In fact, association is often the starting point for proving causation—especially in public health and epidemiology. The U.S. Surgeon General uses a well-established framework for determining when an association becomes evidence of cause. The book Chance Encounters outlines the Surgeon General’s criteria:
- Strength of association — large differences between groups
- Strong research design
- Timing — the cause happens before the effect
- Consistency across studies
- Biological plausibility — a mechanism explains how the cause leads to the effect
- Coherence with other known facts
The veteran’s studies meet all these:
- The research is VA-authored, reducing bias claims
- The studies involved millions of veterans, with sound control groups
- The association between tinnitus and sleep apnea is statistically significant
- The studies were published in high-impact peer-reviewed journals
- Tinnitus predates sleep apnea in the timeline
- More exposure (e.g., more deployments) increases risk of OSA
- The data is consistent across multiple locations and studies
- The biological mechanism is clear: tinnitus disrupts REM sleep, and disrupted REM is known to contribute to OSA
The Board Must Treat This Link the Same Way It Treats Obesity
It’s important to note: the VA regularly accepts obesity as a cause of OSA based only on statistical association. If that standard is good enough for obesity, it must also apply to tinnitus—especially since tinnitus is more prevalent and more strongly linked to OSA in the veteran population.
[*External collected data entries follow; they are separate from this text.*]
(** The [tierlists] branch of the snapshot handler: the new store and
    the state [{ pvp, pve }] given to [setTierLists]. *)
Definition onTierListsSnapshot (h : list Tier) (data : list (Doc TierListData))
    : list Tier * (TierListObj * TierListObj) :=
  let '(h1, pvpData) := loadTierList h "pvp-tier-list" data defaultPvpObj in
  let '(h2, pveData) := loadTierList h1 "pve-tier-list" data defaultPveObj in
  (h2, (pvpData, pveData)).

(** The two fields the tier editor assigns. *)
Inductive TierField := FieldName | FieldColor.

Definition setField (f : TierField) (v : string) (t : Tier) : Tier :=
  match f with
  | FieldName => mkTier (tier_id t) v (tier_color t) (cookieIds t)
  | FieldColor => mkTier (tier_id t) (tier_name t) v (cookieIds t)
  end.

(** [handleTierChange]: [newTiers = [...tiers]] copies the array of
    references, and [newTiers[index][field] = value] assigns into the
    object referred to.  [None] is the [TypeError] of an index outside
    the array. *)
Definition handleTierChange (h : list Tier) (editorTiers : list nat)
    (index : nat) (f : TierField) (v : string) : option (list Tier * list nat) :=
  r ← editorTiers !! index;
  _ ← h !! r;
  Some (alter (setField f v) r h, editorTiers).

(** The document the editor's [handleSave] passes to [onSave]:
    [{ ...tierList, tiers }]. *)
Definition editorSave (h : list Tier) (o : TierListObj) (editorTiers : list nat)
    : option (Doc TierListData) :=
  ts ← mapM (λ r, h !! r) editorTiers;
  Some (mkDoc (obj_id o) (Some (obj_id o)) (mkTierListData (obj_name o) (TiersArray ts))).

(** ** Cookies and the cookies snapshot *)

(** The [createdAt] field: absent, a JavaScript [Date] (the built-in
    default cookie), or a store timestamp, the only shape with a
    [toDate] method. *)
Inductive Created :=
  | NoTimestamp
  | JsDate (ms : Z)
  | StoreTimestamp (ms : Z).
(** The error Express raises for a path that [decodeURIComponent] throws
    on, such as [/%]. *)
Definition decode_failure (path : string) : json :=
  JObj [("message", JStr ("Failed to decode param '" +:+ path +:+ "'"));
        ("status", JNum 400);
        ("statusCode", JNum 400)].

(** [app.all('*', fn)]: every method, every path.  The layer of the path
    ['*'] decodes the path, which is the route's one parameter, before
    [fn] is called; a path that does not decode is handed on as an error,
    and [fn] is not called.  [decodeURIComponent] gives [None] where the
    built-in function throws. *)
Definition all_star (decodeURIComponent : string -> option string)
    (fn : handler) : layer :=
  {| takes := fun _ => true;
     handle := fun req res =>
       match decodeURIComponent (Request.path req) with
       | Some _ => fn req res
       | None => NextError (decode_failure (Request.path req)) req res
       end |}.

(** A route of a router, [router.METHOD(path, fn)], for a path without
    parameters; a route for [GET] takes [HEAD] requests too. *)
Definition route (method : string) (path_matches : string -> bool)
    (fn : handler) : layer :=
  {| takes := fun req =>
       (String.eqb (Request.method req) method
        || (String.eqb (Request.method req) "HEAD" && String.eqb method "GET"))
       && path_matches (Request.path req);
     handle := fn |}.

End App.

Section Application.

(** The built-in [decodeURIComponent]: [None] where it throws. *)
Variable decodeURIComponent : string -> option string.
(** The packages and the module [./routes] that [server.js] imports.  The
    router is given by its stack; what it answers by itself (an [OPTIONS]
    request to the path of one of its routes, say) is a layer of that
    stack. *)
Variable cors : handler.
Variable morgan : string -> handler.
Variable urlencoded : handler.
Variable json_body : handler.
Variable router : list layer.
(** Express's last resort, for a request no layer answered ([None]) or
    an error no layer handled. *)
Variable finalhandler : option json -> Request.t -> response -> response.

(** The handler of [app.all('*', ...)]. *)
Definition methodNotAllowed : handler :=
  fun req res =>
    End (json_to req (JObj [("error", JStr "Method not allowed")])
           (Res.status 405 res)).

(** The middleware every request goes through first. *)
Definition global_middleware (env : process_env) : list layer :=
  [App.use cors]
  ++ (if bool_decide (NODE_ENV env = Some "development")
      then [App.use (morgan "dev")] else [])
  ++ [App.use urlencoded; App.use json_body].

(** The layers [server.js] mounts ahead of the catch-all. *)
Definition registered (env : process_env) : list layer :=
  [App.use cors]
  ++ (if bool_decide (NODE_ENV env = Some "development")
      then [App.use (morgan "dev")] else [])
  ++ [App.use urlencoded; App.use json_body; App.use_at "/api/v1" router].

Definition app (env : process_env) : list layer :=
  registered env ++ [App.all_star decodeURIComponent methodNotAllowed].

(** What of a response Node sends: no body to a [HEAD] request, and none
    with an informational status, with 204 or with 304. *)
Definition on_the_wire (req : Request.t) (res : response) : response :=
  if String.eqb (Request.method req) "HEAD"
     || ((100 <=? statusCode res) && (statusCode res <=? 199))%Z
     || (statusCode res =? 204)%Z
     || (statusCode res =? 304)%Z
  then {| statusCode := statusCode res; headers := headers res; body := None |}
  else res.

(** The response to a request. *)
Definition respond (env : process_env) (req : Request.t) : response :=
  on_the_wire req
    match run (app env) req fresh_response with
    | End res => res
    | Next req' res => finalhandler None req' res
    | NextError err req' res => finalhandler (Some err) req' res
    end.

End Application.

(** ** The Redis client *)

(** The [redis] package and the server behind it are not part of the
    repository; what follows models the three commands the helpers send
    ([SETEX], [DEL], [GET]) with the server's expiry of keys. *)

Module Redis.

(** A stored value and the instant (in milliseconds) it expires at. *)
Record entry : Type := {
  value : string;
  expires_at : Z
}.

(** The shared client with the server behind it: whether the server can
    be reached, the server's clock (in milliseconds) and its keys. *)
Record client : Type := {
  reachable : bool;
  now : Z;
  keys : gmap string entry
}.

(** What a command's callback is called with: an error, or a reply
    ([None] is [null]). *)
Inductive reply : Type :=
  | Failed (error : string)
  | Replied (result : option string).

Definition with_keys (k : gmap string entry) (c : client) : client :=
  {| reachable := reachable c; now := now c; keys := k |}.

(** Time passing on the server. *)
Definition elapse (ms : Z) (c : client) : client :=
  {| reachable := reachable c; now := now c + ms; keys := keys c |}.

Definition unreachable_error : string := "Redis connection failed".

(** [SETEX key seconds value] *)
Definition setex (key : string) (seconds : Z) (v : string) (c : client)
    : client * reply :=
  if negb (reachable c) then (c, Failed unreachable_error)
  else if (seconds <=? 0)%Z then (c, Failed "ERR invalid expire time in setex")
  else (with_keys (<[key := {| value := v; expires_at := now c + 1000 * seconds |}]> (keys c)) c,
        Replied (Some "OK")).

(** [DEL key] *)
Definition del (key : string) (c : client) : client * reply :=
  if negb (reachable c) then (c, Failed unreachable_error)
  else (with_keys (delete key (keys c)) c,
        Replied (Some (if bool_decide (is_Some (keys c !! key)) then "1" else "0"))).
Lemma UpdateFilter_last_wins_witness :
  same_properties
    (UpdateFilter towlower_C (L "sp")
       (UpdateFilter towlower_C (L "s") (construct towlower_C (L "Split Pane"))))
    (UpdateFilter towlower_C (L "sp") (construct towlower_C (L "Split Pane"))).
Proof.
  apply (UpdateFilter_last_wins towlower_C (L "s") (L "sp")).
  split; vm_compute; reflexivity.
Defined.

Lemma highlightedNamesMade_handle towlower this e :
  highlightedNamesMade (handle towlower this e)
  <= S (highlightedNamesMade this).
Proof.
  destruct e as [filter|name|PropertyName]; cbn [handle];
    unfold UpdateFilter, on_Command_PropertyChanged;
    match goal with |- context [hstring_eq_dec ?a ?b] =>
      destruct (hstring_eq_dec a b) end; simpl; lia.
Qed.

(** X13, at most one segmentation for each call: after the construction
    and any calls of [UpdateFilter] and notifications, the segmenter has run
    at most once for the construction and once for each call or
    notification. *)
Theorem segmentations_bounded (towlower : wchar -> wchar) (command_Name : hstring)
    (events : list event) :
  highlightedNamesMade (history towlower command_Name events)
  <= S (length events).
Proof.
  unfold history.
  assert (H : forall this,
             highlightedNamesMade (fold_left (handle towlower) events this)
             <= highlightedNamesMade this + length events).
  { induction events as [|e events IH]; intros this; simpl; [lia|].
    pose proof (highlightedNamesMade_handle towlower this e).
    specialize (IH (handle towlower this e)). lia. }
  specialize (H (construct towlower command_Name)). simpl in H. lia.
Qed.

(** ** The weight of simple matches *)

Section SimpleMatches.

Local Open Scope Z_scope.

Lemma no_offsets_unhighlighted segs : forall o,
  Forall (fun s => TextSegment s <> []) segs ->
  highlighted_offsets o segs = [] ->
  Forall (fun s => IsHighlighted s = false) segs.
Proof.
  induction segs as [|s segs IH]; intros o Hne Ho; [constructor|].
  inversion Hne as [|? ? Hs Hne']; subst. simpl in Ho.
  apply app_eq_nil in Ho as [H1 H2].
  constructor; [|apply (IH _ Hne' H2)].
  destruct (IsHighlighted s); [|reflexivity].
  destruct (TextSegment s); [contradiction|discriminate].
Qed.

Lemma unhighlighted_weight [segs] previous :
  Forall (fun s => IsHighlighted s = false) segs ->
  reference_weight_from previous segs = 0.
Proof.
  intros H. apply reference_weight_from_zero; [|exact H].
  eapply Forall_impl; [|exact H]. intros s Hs Hh. congruence.
Qed.

Lemma seq_app_singleton start len rest (i : nat) :
  len <> 0%nat -> seq start len ++ rest = [i] ->
  i = start /\ len = 1%nat /\ rest = [].
Proof.
  destruct len as [|len]; [contradiction|]. intros _ H. simpl in H.
  injection H as Hi Hrest. apply app_eq_nil in Hrest as [Hseq Hr].
  destruct len; [auto|discriminate].
Qed.

(** The weight of a segmentation with one highlighted character. *)
Lemma single_highlight_weight [segs] [name : hstring] [i : nat] :
  texts segs = name ->
  Forall (fun s => TextSegment s <> []) segs ->
  alternating segs = true ->
  highlighted_offsets 0 segs = [i] ->
  reference_weight segs
  = if (i =? 0)%nat || (nth (i - 1) name 0 =? space) then 2 else 1.
Proof.
  intros Ht Hne Halt Ho. unfold reference_weight.
  destruct segs as [|s1 rest]; [discriminate|].
  inversion Hne as [|? ? Hs1 Hne1]; subst.
  cbn [highlighted_offsets reference_weight_from] in *.
  assert (Hlen1 : length (TextSegment s1) <> 0%nat)
    by (destruct (TextSegment s1); [contradiction|discriminate]).
  unfold segment_points at 1.
  destruct (IsHighlighted s1) eqn:H1.
  - apply seq_app_singleton in Ho as (-> & Hl1 & Ho); [|exact Hlen1].
    rewrite (unhighlighted_weight _ (no_offsets_unhighlighted _ _ Hne1 Ho)).
    rewrite Hl1. reflexivity.
  - simpl in Ho. destruct rest as [|s2 rest]; [discriminate|].
    inversion Hne1 as [|? ? Hs2 Hne2]; subst.
    cbn [highlighted_offsets reference_weight_from] in *.
    assert (Hlen2 : length (TextSegment s2) <> 0%nat)
      by (destruct (TextSegment s2); [contradiction|discriminate]).
    change (alternating (s1 :: s2 :: rest))
      with (negb (eqb (IsHighlighted s1) (IsHighlighted s2))
            && alternating (s2 :: rest)) in Halt.
    apply andb_true_iff in Halt as [H12 _]. rewrite H1 in H12.
    assert (H2 : IsHighlighted s2 = true)
      by (destruct (IsHighlighted s2); [reflexivity|discriminate]).
    rewrite H2 in Ho.
    apply seq_app_singleton in Ho as (-> & Hl2 & Ho); [|exact Hlen2].
    rewrite (unhighlighted_weight _ (no_offsets_unhighlighted _ _ Hne2 Ho)).
    unfold segment_points. rewrite H2, Hl2. cbv zeta.
    replace (length (TextSegment s1) =? 0)%nat with false
      by (symmetry; apply Nat.eqb_neq; exact Hlen1).
    change (texts (s1 :: s2 :: rest))
      with (TextSegment s1 ++ texts (s2 :: rest)).
    rewrite app_nth1 by lia. rewrite nth_pred_length_last.
    unfold word_start_after. destruct (TextSegment s1); [contradiction|].
    match goal with
    | |- context [last ?l ?d =? space] => destruct (last l d =? space)
    end; reflexivity.
Qed.

Lemma single_character_match towlower (name : hstring) c i ch :
  nth_error name i = Some ch ->
  towlower ch = towlower c ->
  (forall j ch', (j < i)%nat -> nth_error name j = Some ch' ->
                 towlower ch' <> towlower c) ->
  _computeWeight (_computeHighlightedName towlower name [c])
  = if (i =? 0)%nat || (nth (i - 1) name 0 =? space) then 2 else 1.
Proof.
  intros Hi Hl Hb.
  pose proof (alternating_computeHighlightedName towlower name [c]) as Halt.
  destruct (_computeHighlightedName_cases towlower name [c])
    as [(_ & _ & Hns)|(Ht & Hn & _ & G)].
  - destruct Hns. simpl map.
    apply (first_match_Subsequence towlower [] i 0 eq_refl Hi Hl).
    + intros j ch' Hj. apply Hb. lia.
    + constructor.
  - assert (Ho : highlighted_offsets 0 (_computeHighlightedName towlower name [c])
                 = [i]).
    { inversion G as [|? ? ? i' c' offsets Hle Hc' Hl' Hb' G']; subst.
      inversion G'; subst. f_equal.
      destruct (Nat.lt_trichotomy i' i) as [Hlt|[Heq|Hgt]]; [|exact Heq|].
      - destruct (Hb i' c' Hlt Hc' Hl').
      - destruct (Hb' i ch ltac:(lia) Hi Hl). }
    pose proof (single_highlight_weight Ht Hn Halt Ho) as Hw.
    rewrite _computeWeight_in_range; [exact Hw|].
    rewrite Hw. unfold INT_MAX.
    destruct ((i =? 0)%nat || (nth (i - 1) name 0 =? space)); discriminate.
Qed.
(** * runtime-validation: the schema normalizer and the validation engine

    A shallow embedding of [RuntimeValidator] (the [_getTypeOf] classifier,
    [_normalizeSchema] and [validate]) together with the properties of the
    specification that concern them.

    The TypeScript code inspects schemas by shape at run time, so schemas and
    data are both modelled by one type of JavaScript values.  Conventions of
    the model:

    - a number is an integer ([Z]); [String(n)] is its decimal rendering,
      which is what the code prints for the safe integers;
    - an object is the list of its own enumerable properties in enumeration
      order (a well-formed object has pairwise distinct keys).  The [in]
      operator sees the members of [Object.prototype] as well
      ([inheritedKey]); reading [obj[key]] ([get]) and [String(v)]
      ([toString]) are modelled on own properties, so the statements that
      depend on them say which keys and values they are about
      ([ownLookup], [stringConvertible]);
    - two objects or arrays are never the same reference ([===] and
      [includes] on them are false), as for data and schemas built apart;
    - a call either returns, throws a [TypeError], or exhausts the recursion
      budget the model gives to [validate]. *)

From Stdlib Require Import List String Ascii ZArith Bool Arith Lia DecimalString.
Import ListNotations.
Open Scope string_scope.

(** ** JavaScript values *)

Unset Elimination Schemes.
Inductive JsonValue : Type :=
| JUndefined
| JNull
| JBoolean (b : bool)
| JNumber (n : Z)
| JString (s : string)
| JArray (elems : list JsonValue)
| JObject (fields : list (string * JsonValue)).
Set Elimination Schemes.

(** The schema a caller passes is any of these values. *)
Definition Schema : Type := JsonValue.

Definition JsonObject : Type := list (string * JsonValue).

Module PropType.
Definition UNDEFINED : string := "undefined".
Definition NULL : string := "null".
Definition BOOLEAN : string := "boolean".
Definition NUMBER : string := "number".
Definition STRING : string := "string".
Definition ARRAY : string := "array".
Definition OBJECT : string := "object".
End PropType.

(** [expected] is declared [string]; the type-mismatch branch stores
    [normalizedSchema.dataType] there unconverted, so the field holds a value
    (a [JString] whenever the schema's [dataType] is a [PropType]). *)
Record ValidationError : Type := mkError {
  path : string;
  expected : JsonValue;
  received : string;
  message : string
}.

(** ** Completions: return, throw, or out of budget *)

Inductive Completion (A : Type) : Type :=
| Normal (a : A)
| TypeError
| OutOfFuel.
Arguments Normal {A} a.
Arguments TypeError {A}.
Arguments OutOfFuel {A}.

Definition bind {A B : Type} (c : Completion A) (k : A -> Completion B) : Completion B :=
  match c with
  | Normal a => k a
  | TypeError => TypeError
  | OutOfFuel => OutOfFuel
  end.

Notation "x <- c ;; k" := (bind c (fun x => k))
  (at level 61, c at next level, right associativity).

Section Traversal.
Context {A B : Type} (f : A -> Completion B).

(** [l.map(f)] and the [for ... of] loops that build a result, with the
    first throw ending the traversal. *)
Fixpoint mapM (l : list A) : Completion (list B) :=
  match l with
  | [] => Normal []
  | x :: rest =>
      y <- f x ;;
      ys <- mapM rest ;;
      Normal (y :: ys)
  end.
End Traversal.

(** ** Property access *)

Fixpoint has_key (key : string) (fields : JsonObject) : bool :=
  match fields with
  | [] => false
  | (k, _) :: rest => (k =? key) || has_key key rest
  end.

(** [obj[key]]: [undefined] when the key is absent. *)
Fixpoint get (key : string) (fields : JsonObject) : JsonValue :=
  match fields with
  | [] => JUndefined
  | (k, v) :: rest => if k =? key then v else get key rest
  end.

(** [{...obj, key: v}]: an existing key keeps its place, a new one goes last. *)
Fixpoint setField (key : string) (v : JsonValue) (fields : JsonObject) : JsonObject :=
  match fields with
  | [] => [(key, v)]
  | (k, w) :: rest =>
      if k =? key then (k, v) :: rest else (k, w) :: setField key v rest
  end.

Section WithField.
Context {R : Type} (key : string) (found : JsonValue -> R) (missing : R).

(** [found obj[key]] for a present key, [missing] otherwise. *)
Fixpoint withField (fields : JsonObject) : R :=
  match fields with
  | [] => missing
  | (k, v) :: rest => if k =? key then found v else withField rest
  end.
End WithField.

(** ** Conversions of the language *)

Definition string_of_nat (i : nat) : string :=
  NilZero.string_of_uint (Nat.to_uint i).

Definition string_of_Z (n : Z) : string :=
  NilZero.string_of_int (Z.to_int n).

Definition joinStrings (sep : string) (l : list string) : string :=
  match l with
  | [] => ""
  | s :: rest => fold_left (fun acc t => acc ++ sep ++ t) rest s
  end.

(** [String(v)], which is also what a template literal does with [v].
    Inside [join] a [null] or [undefined] element renders as nothing. *)
Fixpoint toString (v : JsonValue) : string :=
  match v with
  | JUndefined => "undefined"
  | JNull => "null"
  | JBoolean true => "true"
  | JBoolean false => "false"
  | JNumber n => string_of_Z n
  | JString s => s
  | JArray elems =>
      joinStrings ","
        (map (fun e => match e with
                       | JUndefined | JNull => ""
                       | _ => toString e
                       end) elems)
  | JObject _ => "[object Object]"
  end.

(** [arr.join(sep)] *)
Definition join (sep : string) (elems : list JsonValue) : string :=
  joinStrings sep
    (map (fun e => match e with
                   | JUndefined | JNull => ""
                   | _ => toString e
                   end) elems).

Definition truthy (v : JsonValue) : bool :=
  match v with
  | JUndefined | JNull => false
  | JBoolean b => b
  | JNumber n => negb (n =? 0)%Z
  | JString s => negb (s =? "")
  | JArray _ | JObject _ => true
  end.

(** SameValueZero, the comparison of [Array.prototype.includes]. *)
Definition sameValueZero (a b : JsonValue) : bool :=
  match a, b with
  | JUndefined, JUndefined => true
  | JNull, JNull => true
  | JBoolean x, JBoolean y => Bool.eqb x y
  | JNumber x, JNumber y => (x =? y)%Z
  | JString x, JString y => x =? y
  | _, _ => false
  end.

Definition includes (elems : list JsonValue) (v : JsonValue) : bool :=
  existsb (fun e => sameValueZero e v) elems.

(** [s.includes(t)] on strings *)
Definition stringIncludes (s t : string) : bool :=
  match index 0 t s with
  | Some _ => true
  | None => false
  end.

Definition isUndefined (v : JsonValue) : bool :=
  match v with
  | JUndefined => true
  | _ => false
  end.

(** [v === s] for a string [s] *)
Definition isString (s : string) (v : JsonValue) : bool :=
  match v with
  | JString t => t =? s
  | _ => false
  end.

(** [v !== true] *)
Definition isNotTrue (v : JsonValue) : bool :=
  match v with
  | JBoolean true => false
  | _ => true
  end.

Definition typeof (v : JsonValue) : string :=
  match v with
  | JUndefined => "undefined"
  | JBoolean _ => "boolean"
  | JNumber _ => "number"
  | JString _ => "string"
  | JNull | JArray _ | JObject _ => "object"
  end.

Definition isArray (v : JsonValue) : bool :=
  match v with
  | JArray _ => true
  | _ => false
  end.

Definition isNull (v : JsonValue) : bool :=
  match v with
  | JNull => true
  | _ => false
  end.

Definition indexKeys (n : nat) : list string :=
  map string_of_nat (seq 0 n).

Definition chars (s : string) : list string :=
  map (fun c => String c EmptyString) (list_ascii_of_string s).

(** [Object.entries(v)] *)
Definition entries (v : JsonValue) : Completion JsonObject :=
  match v with
  | JObject fields => Normal fields
  | JArray elems => Normal (combine (indexKeys (List.length elems)) elems)
  | JString s => Normal (combine (indexKeys (String.length s)) (map JString (chars s)))
  | JBoolean _ | JNumber _ => Normal []
  | JUndefined | JNull => TypeError
  end.

(** The names of the members of [Object.prototype], which every plain
    object inherits *)
Definition inheritedKey (key : string) : bool :=
  existsb (fun name => name =? key)
    ["constructor"; "hasOwnProperty"; "isPrototypeOf"; "propertyIsEnumerable";
     "toLocaleString"; "toString"; "valueOf"; "__proto__";
     "__defineGetter__"; "__defineSetter__"; "__lookupGetter__"; "__lookupSetter__"].

(** [key in v]: an own property, or for a plain object a member it
    inherits *)
Definition hasProperty (key : string) (v : JsonValue) : Completion bool :=
  match v with
  | JObject fields => Normal (has_key key fields || inheritedKey key)
  | JArray elems =>
      Normal ((key =? "length") || existsb (fun k => k =? key) (indexKeys (List.length elems)))
  | _ => TypeError
  end.

(** ** The runtime type classifier *)

Definition _getTypeOf (data : JsonValue) : string :=
  let typeString := typeof data in
  if typeString =? "object" then
    if isArray data then "array"
    else if isNull data then "null"
    else "object"
  else typeString.

(** ** The schema normalizer

    [strict] is the value of the process-wide flag when the call is made. *)

Definition arraySchema (items : JsonValue) : JsonValue :=
  JObject [("dataType", JString PropType.ARRAY); ("items", items)].

Definition unionOf (alternatives : list JsonValue) : JsonValue :=
  JObject [("oneOf", JArray alternatives)].

Section NormalizeParts.
(** The recursive calls [this._normalizeSchema(...)] *)
Context (normalize : Schema -> Completion JsonValue).

(** One turn of the loop over the entries of an implicit object schema *)
Definition normalizeShorthandProperty (entry : string * JsonValue)
  : Completion (string * JsonValue) :=
  let '(key, value) := entry in
  match value with
  | JArray elems =>
      items <- match elems with
               | [only] => normalize only
               | _ =>
                   alternatives <- mapM normalize elems ;;
                   Normal (unionOf alternatives)
               end ;;
      Normal (key, arraySchema items)
  | _ =>
      normalized <- normalize value ;;
      Normal (key, normalized)
  end.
Yet the Board failed to explain why it treated tinnitus differently. If science and law say strong associations can equal causation, and the evidence here meets all the scientific and legal standards, then the nexus is sufficient.
Legal Precedents Support This Argument
- Tobin v. Derwinski (1991): Even if a condition (like arthritis) wasn’t caused by service, it is still compensable if service-connected conditions made it worse.
- Allen v. Brown (1995): Any increase in severity due to a service-connected condition qualifies for compensation—even if that condition didn’t cause the problem in the first place.
This means that if tinnitus aggravated the veteran’s sleep apnea even slightly, the veteran is entitled to compensation.
Conclusion: The VA Is Holding the Veteran to an Improper Standard
The veteran:
- Provided clear, peer-reviewed scientific studies
- Obtained a credible medical opinion
- Met the legal standards for secondary service connection
- Showed a strong, plausible, and well-supported connection between tinnitus and sleep apnea
The VA cannot claim that association alone is enough for obesity but not enough for tinnitus—especially when the science behind tinnitus’s role is equally (if not more) compelling in veterans.
At a minimum, this case merits further medical review and a reconsideration under the correct legal and scientific standards. The veteran has met his burden under § 3.310, Wallin, and Allen, and is entitled to the benefit of the doubt.